- Exercise aim
Make an exact copy of the lines starting at the top of the listing below and ending at the line that contains "list_to_map", inclusive.
* * *
(** [Game._init_world]: the map, with the note that shows the safe code *)
Definition _init_world (safe_code : string) : gmap string Room.t :=
  let flashlight := Item.mk "flashlight" "Flashlight" "Rugged and heavy." true false None 0 in
  let note := Item.mk "note" "Crumpled Note" "Hastily scrawled numbers." true true
                (Some ("Code: " +:+ safe_code)) 0 in
  let golden_key := Item.mk "golden_key" "Golden Key" "Heavy gold key." true false None 50 in
  let safe := Item.mk "safe" "Safe" "Needs a 3-digit code." false false None 0 in
  let piano := Item.mk "piano" "Grand Piano" "Elegant keys covered in dust." false false None 0 in
  let amulet := Item.mk "amulet" "Jade Amulet" "Warm to the touch." true false None 0 in
  let batteries := Item.mk "batteries" "Spare Batteries" "Standard voltage." true false None 10 in
  let sapphire := Item.mk "sapphire" "Star Sapphire" "A brilliant gem worth a fortune."
                    true false None 500 in
  let gate_key := Item.mk "gate_key" "Iron Key" "Rusty but solid." true false None 0 in
  list_to_map
    [("gate", Room.mk "gate" "Manor Gate"
        "Rain lashes down. A massive gate blocks North. An old [yellow]Iron Key[/] sits in the mud."
        [("north", "foyer")] [gate_key] false false None);
     ("foyer", Room.mk "foyer" "Foyer" "Grand entrance. Dust everywhere."
        [("north", "library"); ("east", "kitchen"); ("west", "bedroom"); ("south", "gate")]
        [flashlight] false true (Some "gate_key"));
     ("kitchen", Room.mk "kitchen" "Kitchen" "Smells of rot."
        [("west", "foyer"); ("down", "basement")] [note; batteries] false false None);
     ("library", Room.mk "library" "Library" "Quiet rows of books."
        [("south", "foyer"); ("up", "attic")] [safe; piano] false false None);
     ("bedroom", Room.mk "bedroom" "Master Bedroom" "Moonlight hits the mirror."
        [("east", "foyer")] [amulet] false false None);
     ("basement", Room.mk "basement" "Basement" "Damp and cold."
        [("up", "kitchen")] [golden_key] true true (Some "silver_key"));
     ("attic", Room.mk "attic" "Attic" "Cobwebs and memories."
        [("down", "library")] [] false false None);
     ("garden", Room.mk "garden" "Freedom" "Fresh air!"
        [("north", "foyer")] [] false true (Some "golden_key"));
     ("study", Room.mk "study" "Secret Study" "A hidden room."
        [("west", "library")] [sapphire] false false None)].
* * *
- Expected output
(** [Game._init_world]: the map, with the note that shows the safe code *)
Definition _init_world (safe_code : string) : gmap string Room.t :=
  let flashlight := Item.mk "flashlight" "Flashlight" "Rugged and heavy." true false None 0 in
  let note := Item.mk "note" "Crumpled Note" "Hastily scrawled numbers." true true
                (Some ("Code: " +:+ safe_code)) 0 in
  let golden_key := Item.mk "golden_key" "Golden Key" "Heavy gold key." true false None 50 in
  let safe := Item.mk "safe" "Safe" "Needs a 3-digit code." false false None 0 in
  let piano := Item.mk "piano" "Grand Piano" "Elegant keys covered in dust." false false None 0 in
  let amulet := Item.mk "amulet" "Jade Amulet" "Warm to the touch." true false None 0 in
  let batteries := Item.mk "batteries" "Spare Batteries" "Standard voltage." true false None 10 in
  let sapphire := Item.mk "sapphire" "Star Sapphire" "A brilliant gem worth a fortune."
                    true false None 500 in
  let gate_key := Item.mk "gate_key" "Iron Key" "Rusty but solid." true false None 0 in
  list_to_map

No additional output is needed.